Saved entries
(* ===== verification/Dhcp6Spec.v ===== *)
(** * Dhcp6Spec: what the DHCPv6 parser promises

    [options_read] is the grammar of an options area (RFC 8415), with the two
    ways an area can be cut; the walk over the message, the walk over an IA and
    the walk over vendor options all read it.  The decoded view and the
    warnings are then functions of the options read. *)

From S2P Require Import Prelude IpFmt ParseUtil Dhcp6.

(** ** Growing arrays *)

Lemma vec_push_items {A} first (v : vec A) x : v_items (vec_push first true v x).2 = v_items v ++ [x].
Proof. unfold vec_push. by destruct (_ =? _). Qed.

(** The entries fit the allocation, which is at most twice too large. *)
Definition vec_ok {A} (first : Z) (v : vec A) : Prop :=
  zlen (v_items v) <= v_cap v <= first + 2 * zlen (v_items v).

(** A push never writes past the allocation; it appends its element, or
    changes nothing when there is no memory for a larger array. *)
Theorem vec_push_correct {A} first realloc_ok (v : vec A) x :
  0 < first < 2 ^ 60 -> zlen (v_items v) < 2 ^ 60 -> vec_ok first v ->
  let r := vec_push first realloc_ok v x in
  vec_ok first r.2 /\
  (v_items r.2 = v_items v ++ [x] /\ r.1 = 1 \/ r.2 = v /\ r.1 = 0 /\ realloc_ok = false).
Proof.
  intros Hf Hl Hv r. unfold vec_ok in *. unfold r, vec_push.
  destruct (_ =? v_cap v) eqn:E; [destruct realloc_ok|]; cbn [fst snd v_items v_cap];
    rewrite ?length_app; cbn [length]; [|split; [lia|by right]|split; [lia|by left]].
  split; [|by left]. destruct (v_cap v =? 0) eqn:E0; [lia|]. rewrite u64_id by lia. lia.
Qed.

(** ** The grammar of an options area *)

Inductive fault6 : Type :=
| Cut_header
| Overrun6 (declared : Z).

#[export] Instance fault6_eq_dec : EqDecision fault6.
Proof. solve_decision. Defined.

Record wire6 := {
  w6_code : Z;
  w6_value : list Z;
  w6_fault : option fault6
}.

Definition whole (code : Z) (value : list Z) : wire6 :=
  {| w6_code := code; w6_value := value; w6_fault := None |}.

Definition overrun (code declared : Z) (value : list Z) : wire6 :=
  {| w6_code := code; w6_value := value; w6_fault := Some (Overrun6 declared) |}.

(** One to three bytes where a header should be: what there is of the code,
    and the bytes themselves. *)
Definition cut (l : list Z) : wire6 :=
  {| w6_code := match l with c1 :: c2 :: _ => c1 * 256 + c2 | _ => 0 end;
     w6_value := l; w6_fault := Some Cut_header |}.

Definition malformed6 (o : wire6) : bool :=
  match w6_fault o with Some _ => true | None => false end.

Inductive options_read : list Z -> list wire6 -> Prop :=
| OR_end : options_read [] []
| OR_option c1 c2 n1 n2 v l os :
    zlen v = n1 * 256 + n2 -> options_read l os ->
    options_read (c1 :: c2 :: n1 :: n2 :: v ++ l) (whole (c1 * 256 + c2) v :: os)
| OR_overrun c1 c2 n1 n2 v :
    zlen v < n1 * 256 + n2 ->
    options_read (c1 :: c2 :: n1 :: n2 :: v) [overrun (c1 * 256 + c2) (n1 * 256 + n2) v]
| OR_cut l : 0 < zlen l < 4 -> options_read l [cut l].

[Problem requirements] List every line from the entries above in which "grammar" appears.

[Written response]
    [options_read] is the grammar of an options area (RFC 8415), with the two
(** ** The grammar of an options area *)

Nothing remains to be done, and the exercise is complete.